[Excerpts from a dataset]
(** * The SFTP v3 server session engine

    A shallow embedding of [SftpServerSession] and its helper classes
    ([SftpResponse], [SftpHandleInfo], [SftpException]) together with the
    properties of the session engine: errno mapping, handle table, per-handle
    task queue, request handlers and teardown.

    The session is single-threaded and callback based.  Every suspension
    point of the source (a call into the filesystem backend) is modelled by
    recording the callback closure in the session state; the backend firing
    that callback is a separate event of the transition system. *)

From Stdlib Require Import ZArith String DecimalString List Lia Bool Sorted.
From stdpp Require Import gmap list strings.

Open Scope Z_scope.

(** ** Enumerations (sftp-enums) *)

Inductive SftpPacketType :=
  | INIT | VERSION | OPEN | CLOSE | READ | WRITE | LSTAT | FSTAT | SETSTAT
  | FSETSTAT | OPENDIR | READDIR | REMOVE | MKDIR | RMDIR | REALPATH | STAT
  | RENAME | READLINK | SYMLINK
  | STATUS | HANDLE | DATA | NAME | ATTRS
  | HARDLINK                       (* SftpExtensions.HARDLINK *)
  | UnknownType (tag : Z).         (* any other type tag *)

Inductive SftpStatusCode :=
  | OK | EOF | NO_SUCH_FILE | PERMISSION_DENIED | FAILURE | BAD_MESSAGE
  | NO_CONNECTION | CONNECTION_LOST | OP_UNSUPPORTED.

Global Instance SftpPacketType_eq_dec : EqDecision SftpPacketType.
Proof. solve_decision. Defined.

Global Instance SftpStatusCode_eq_dec : EqDecision SftpStatusCode.
Proof. solve_decision. Defined.

(** Numeric value of a status code on the wire (draft-ietf-secsh-filexfer-02). *)
Definition status_number (c : SftpStatusCode) : Z :=
  match c with
  | OK => 0 | EOF => 1 | NO_SUCH_FILE => 2 | PERMISSION_DENIED => 3
  | FAILURE => 4 | BAD_MESSAGE => 5 | NO_CONNECTION => 6
  | CONNECTION_LOST => 7 | OP_UNSUPPORTED => 8
  end.

(** ** Backend errors and [SftpException] *)

(** A [NodeJS.ErrnoException] as the engine looks at it: the optional numeric
    [errno], the message and the ["isPublic"] mark. *)
Record ErrnoException := {
  err_errno : option Z;
  err_message : string;
  err_isPublic : bool
}.

(** [x | 0]: conversion to a signed 32-bit integer. *)
Definition toInt32 (z : Z) : Z := (z + 2 ^ 31) mod 2 ^ 32 - 2 ^ 31.

(** Decimal rendering of an integer, as string concatenation does it. *)
Definition string_of_Z (z : Z) : string := NilZero.string_of_int (Z.to_int z).

Record SftpException := {
  exn_message : string;
  exn_code : SftpStatusCode;
  exn_errno : Z
}.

**REQUIRED WORK:** Take the lines above from the one containing "(** [x | 0]: conversion" to the one containing "Definition string_of_Z (z" and retype them exactly, both ends included, with nothing added.

**TASK ANSWER:**
(** [x | 0]: conversion to a signed 32-bit integer. *)
Definition toInt32 (z : Z) : Z := (z + 2 ^ 31) mod 2 ^ 32 - 2 ^ 31.

(** Decimal rendering of an integer, as string concatenation does it. *)
Definition string_of_Z (z : Z) : string := NilZero.string_of_int (Z.to_int z).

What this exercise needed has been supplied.